• What is needed: Return all of the entries, keeping every word and mark as it is.

Records from a collection:
Definition ErrorBoundary : M (list HookCall) Node :=
  error <- call_useRouteError ;;
  let isRouteErrorResponse := getIsRouteErrorResponse error in
  ret (if isRouteErrorResponse
          && match status_of error with
             | Some status => (status =? 404)%Z
             | None => false
             end
       then Component "NotFoundComponent" []
       else Component "GeneralErrorBoundary" []).

(** *** Observations of a render, used to state the properties *)

(** The node and the hook calls of a render started with no call made. *)
Definition rendered {A} (m : M (list HookCall) A) : Completion A :=
  fst (m []).

Definition hooks_called {A} (m : M (list HookCall) A) : list HookCall :=
  snd (m []).

Definition effects_of (calls : list HookCall) : list Effect :=
  flat_map (fun c => match c with UseEffect e _ => [e] | _ => [] end) calls.

End Page.

(** Reading a rendered tree. *)
Definition prop (key : string) (n : Node) : option PropValue :=
  match n with
  | Host _ props _ => snd <$> List.find (fun p => String.eqb (fst p) key) props
  | Component _ props => snd <$> List.find (fun p => String.eqb (fst p) key) props
  | _ => None
  end.

Definition children_of (n : Node) : list Node :=
  match n with
  | Host _ _ children => children
  | _ => []
  end.

Definition has_tag (tag : string) (n : Node) : bool :=
  match n with
  | Host t _ _ => String.eqb t tag
  | _ => false
  end.

(** The first child element of the given tag. *)
Definition child (tag : string) (n : Node) : option Node :=
  List.find (has_tag tag) (children_of n).

(** The children that render something. *)
Definition visible (l : list Node) : list Node :=
  List.filter (fun n => match n with Nothing => false | _ => true end) l.

End RootPage.


(** ** The order of the calls of [rootLoader]

    The loader's calls, listed without running it: what the loader is
    compared with below. *)

Module LoaderPlan.
Import Eff Root.

Section Plan.
Context `{Imports}.

(** The test of the loader's first statement. *)
Definition in_production (w : World) : bool :=
  Js.strict_eq (Js.or_else (process_env w !! "NODE_ENV") "production")
    "production".

Definition thrown {A} (c : Completion A) : option Thrown :=
  match c with
  | Throw x => Some x
  | Normal _ => None
  end.

(** What a call throws, if it throws. *)
Definition thrown_by (c : Call) : option Thrown :=
  match c with
  | EnforceHttps request => thrown (enforceHttps request)
  | GetLocale request => thrown (getLocale request)
  | GetFixedT request => thrown (getFixedT request)
  | GetToast request => thrown (getToast request)
  end.

(** The calls in the order of the source. *)
Definition plan (request : Fetch.Request) (w : World) : list Call :=
  (if in_production w then [EnforceHttps request] else [])
  ++ [GetLocale request; GetFixedT request; GetToast request].

(** The calls of a list up to and including the first one that throws. *)
Fixpoint until_throw (calls : list Call) : list Call :=
  match calls with
  | [] => []
  | c :: rest =>
      match thrown_by c with
      | Some _ => [c]
      | None => c :: until_throw rest
      end
  end.

(** The first throw of a list of calls. *)
Fixpoint first_throw (calls : list Call) : option Thrown :=
  match calls with
  | [] => None
  | c :: rest =>
      match thrown_by c with
      | Some x => Some x
      | None => first_throw rest
      end
  end.

End Plan.

(** Imports for the examples in which the translations cannot be loaded. *)
Definition failing_imports : Imports :=
  {| Toast := string;
     enforceHttps := sample_enforceHttps;
     getLocale := fun _ => Normal "fr";
     getFixedT := fun _ => Throw (Error "no translations");
     getToast := fun _ => Normal (Some "saved", Some [("Set-Cookie", "toast=; Max-Age=0")]);
     combineHeaders := fun hs => concat (omap id hs) |}.

(** Imports for the examples in which every call resolves. *)
Definition french_imports : Imports :=
  {| Toast := string;
     enforceHttps := sample_enforceHttps;
     getLocale := fun _ => Normal "fr";
     getFixedT := fun _ => Normal (fun key => "fr:" +:+ key);
     getToast := fun _ => Normal (Some "saved", Some [("Set-Cookie", "toast=; Max-Age=0")]);
     combineHeaders := fun hs => concat (omap id hs) |}.

(** What the loader answers under [french_imports]. *)
Definition french_response (node_env : option string)
  : JsonResponse (H := french_imports) :=
  @mkJsonResponse french_imports
    (@mkLoaderData french_imports
       {| ENVIRONMENT := node_env; SENTRY_DSN := None |}
       "fr" "fr:app-name" (Some "saved" : option string))
    [("Set-Cookie", "toast=; Max-Age=0")].

End LoaderPlan.


(** ** Hooks for the examples of the page *)

Module PageSamples.
Import Root RootPage LoaderPlan.

(** [JSON.stringify] on an [ENV] whose values need no escaping: a variable
    that is [undefined] is left out. *)
Definition quoted (s : string) : string :=
  String (ascii_of_nat 34) (s +:+ String (ascii_of_nat 34) EmptyString).

Definition sample_stringify (env : EnvironmentVariables) : string :=
  "{"
  +:+ Fetch.join ","
        (omap id
           [ (fun v => quoted "ENVIRONMENT" +:+ ":" +:+ quoted v)
               <$> ENVIRONMENT env;
             (fun v => quoted "SENTRY_DSN" +:+ ":" +:+ quoted v)
               <$> SENTRY_DSN env ])
  +:+ "}".

Definition sample_hooks (d : option (LoaderData (H := french_imports)))
    (e : option RouteError) : Hooks (H := french_imports) :=
  {| routeLoaderData := fun routeId =>
       if String.eqb routeId "root" then d else None;
     i18n_dir := "ltr";
     routeError := e;
     JSON_stringify := sample_stringify |}.

End PageSamples.


(** ** More imports for the test injector *)

Module InjectorSamples.
Import Eff TestInjector.

(** A session module whose [createUserSession] rejects. *)
Definition rejecting_imports : Imports :=
  {| USER_AUTHENTICATION_SESSION_NAME := "sid";
     createUserSession := fun _ => Throw (Error "database unreachable");
     ethereumAddress := fun n => "0x00a329c0648769a73afac7f9381e08fb43dbea7" +:+ pretty n;
     parse := CookieString.parse;
     addCookies := fun _ _ => Normal tt |}.

(** A browser that rejects a cookie without a value. *)
Definition strict_addCookies (page : Page) (cookies : list Cookie)
  : Completion unit :=
  if forallb (fun c => match value c with Some _ => true | None => false end) cookies
  then Normal tt
  else Throw (Error "cookies[0].value: expected string, got undefined").

Definition strict_imports (h : Fetch.Headers) : Imports :=
  {| USER_AUTHENTICATION_SESSION_NAME := "sid";
     createUserSession := respond_with h;
     ethereumAddress := fun n => "0x00a329c0648769a73afac7f9381e08fb43dbea7" +:+ pretty n;
     parse := CookieString.parse;
     addCookies := strict_addCookies |}.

• Response area:
Definition ErrorBoundary : M (list HookCall) Node :=
  error <- call_useRouteError ;;
  let isRouteErrorResponse := getIsRouteErrorResponse error in
  ret (if isRouteErrorResponse
          && match status_of error with
             | Some status => (status =? 404)%Z
             | None => false
             end
       then Component "NotFoundComponent" []
       else Component "GeneralErrorBoundary" []).

(** *** Observations of a render, used to state the properties *)

(** The node and the hook calls of a render started with no call made. *)
Definition rendered {A} (m : M (list HookCall) A) : Completion A :=
  fst (m []).

Definition hooks_called {A} (m : M (list HookCall) A) : list HookCall :=
  snd (m []).

Definition effects_of (calls : list HookCall) : list Effect :=
  flat_map (fun c => match c with UseEffect e _ => [e] | _ => [] end) calls.

End Page.

(** Reading a rendered tree. *)
Definition prop (key : string) (n : Node) : option PropValue :=
  match n with
  | Host _ props _ => snd <$> List.find (fun p => String.eqb (fst p) key) props
  | Component _ props => snd <$> List.find (fun p => String.eqb (fst p) key) props
  | _ => None
  end.

Definition children_of (n : Node) : list Node :=
  match n with
  | Host _ _ children => children
  | _ => []
  end.

Definition has_tag (tag : string) (n : Node) : bool :=
  match n with
  | Host t _ _ => String.eqb t tag
  | _ => false
  end.

(** The first child element of the given tag. *)
Definition child (tag : string) (n : Node) : option Node :=
  List.find (has_tag tag) (children_of n).

(** The children that render something. *)
Definition visible (l : list Node) : list Node :=
  List.filter (fun n => match n with Nothing => false | _ => true end) l.

End RootPage.


(** ** The order of the calls of [rootLoader]

    The loader's calls, listed without running it: what the loader is
    compared with below. *)

Module LoaderPlan.
Import Eff Root.

Section Plan.
Context `{Imports}.

(** The test of the loader's first statement. *)
Definition in_production (w : World) : bool :=
  Js.strict_eq (Js.or_else (process_env w !! "NODE_ENV") "production")
    "production".

Definition thrown {A} (c : Completion A) : option Thrown :=
  match c with
  | Throw x => Some x
  | Normal _ => None
  end.

(** What a call throws, if it throws. *)
Definition thrown_by (c : Call) : option Thrown :=
  match c with
  | EnforceHttps request => thrown (enforceHttps request)
  | GetLocale request => thrown (getLocale request)
  | GetFixedT request => thrown (getFixedT request)
  | GetToast request => thrown (getToast request)
  end.

(** The calls in the order of the source. *)
Definition plan (request : Fetch.Request) (w : World) : list Call :=
  (if in_production w then [EnforceHttps request] else [])
  ++ [GetLocale request; GetFixedT request; GetToast request].

(** The calls of a list up to and including the first one that throws. *)
Fixpoint until_throw (calls : list Call) : list Call :=
  match calls with
  | [] => []
  | c :: rest =>
      match thrown_by c with
      | Some _ => [c]
      | None => c :: until_throw rest
      end
  end.

(** The first throw of a list of calls. *)
Fixpoint first_throw (calls : list Call) : option Thrown :=
  match calls with
  | [] => None
  | c :: rest =>
      match thrown_by c with
      | Some x => Some x
      | None => first_throw rest
      end
  end.

End Plan.

(** Imports for the examples in which the translations cannot be loaded. *)
Definition failing_imports : Imports :=
  {| Toast := string;
     enforceHttps := sample_enforceHttps;
     getLocale := fun _ => Normal "fr";
     getFixedT := fun _ => Throw (Error "no translations");
     getToast := fun _ => Normal (Some "saved", Some [("Set-Cookie", "toast=; Max-Age=0")]);
     combineHeaders := fun hs => concat (omap id hs) |}.

(** Imports for the examples in which every call resolves. *)
Definition french_imports : Imports :=
  {| Toast := string;
     enforceHttps := sample_enforceHttps;
     getLocale := fun _ => Normal "fr";
     getFixedT := fun _ => Normal (fun key => "fr:" +:+ key);
     getToast := fun _ => Normal (Some "saved", Some [("Set-Cookie", "toast=; Max-Age=0")]);
     combineHeaders := fun hs => concat (omap id hs) |}.

(** What the loader answers under [french_imports]. *)
Definition french_response (node_env : option string)
  : JsonResponse (H := french_imports) :=
  @mkJsonResponse french_imports
    (@mkLoaderData french_imports
       {| ENVIRONMENT := node_env; SENTRY_DSN := None |}
       "fr" "fr:app-name" (Some "saved" : option string))
    [("Set-Cookie", "toast=; Max-Age=0")].

End LoaderPlan.


(** ** Hooks for the examples of the page *)

Module PageSamples.
Import Root RootPage LoaderPlan.

(** [JSON.stringify] on an [ENV] whose values need no escaping: a variable
    that is [undefined] is left out. *)
Definition quoted (s : string) : string :=
  String (ascii_of_nat 34) (s +:+ String (ascii_of_nat 34) EmptyString).

Definition sample_stringify (env : EnvironmentVariables) : string :=
  "{"
  +:+ Fetch.join ","
        (omap id
           [ (fun v => quoted "ENVIRONMENT" +:+ ":" +:+ quoted v)
               <$> ENVIRONMENT env;
             (fun v => quoted "SENTRY_DSN" +:+ ":" +:+ quoted v)
               <$> SENTRY_DSN env ])
  +:+ "}".

Definition sample_hooks (d : option (LoaderData (H := french_imports)))
    (e : option RouteError) : Hooks (H := french_imports) :=
  {| routeLoaderData := fun routeId =>
       if String.eqb routeId "root" then d else None;
     i18n_dir := "ltr";
     routeError := e;
     JSON_stringify := sample_stringify |}.

End PageSamples.


(** ** More imports for the test injector *)

Module InjectorSamples.
Import Eff TestInjector.

(** A session module whose [createUserSession] rejects. *)
Definition rejecting_imports : Imports :=
  {| USER_AUTHENTICATION_SESSION_NAME := "sid";
     createUserSession := fun _ => Throw (Error "database unreachable");
     ethereumAddress := fun n => "0x00a329c0648769a73afac7f9381e08fb43dbea7" +:+ pretty n;
     parse := CookieString.parse;
     addCookies := fun _ _ => Normal tt |}.

(** A browser that rejects a cookie without a value. *)
Definition strict_addCookies (page : Page) (cookies : list Cookie)
  : Completion unit :=
  if forallb (fun c => match value c with Some _ => true | None => false end) cookies
  then Normal tt
  else Throw (Error "cookies[0].value: expected string, got undefined").

Definition strict_imports (h : Fetch.Headers) : Imports :=
  {| USER_AUTHENTICATION_SESSION_NAME := "sid";
     createUserSession := respond_with h;
     ethereumAddress := fun n => "0x00a329c0648769a73afac7f9381e08fb43dbea7" +:+ pretty n;
     parse := CookieString.parse;
     addCookies := strict_addCookies |}.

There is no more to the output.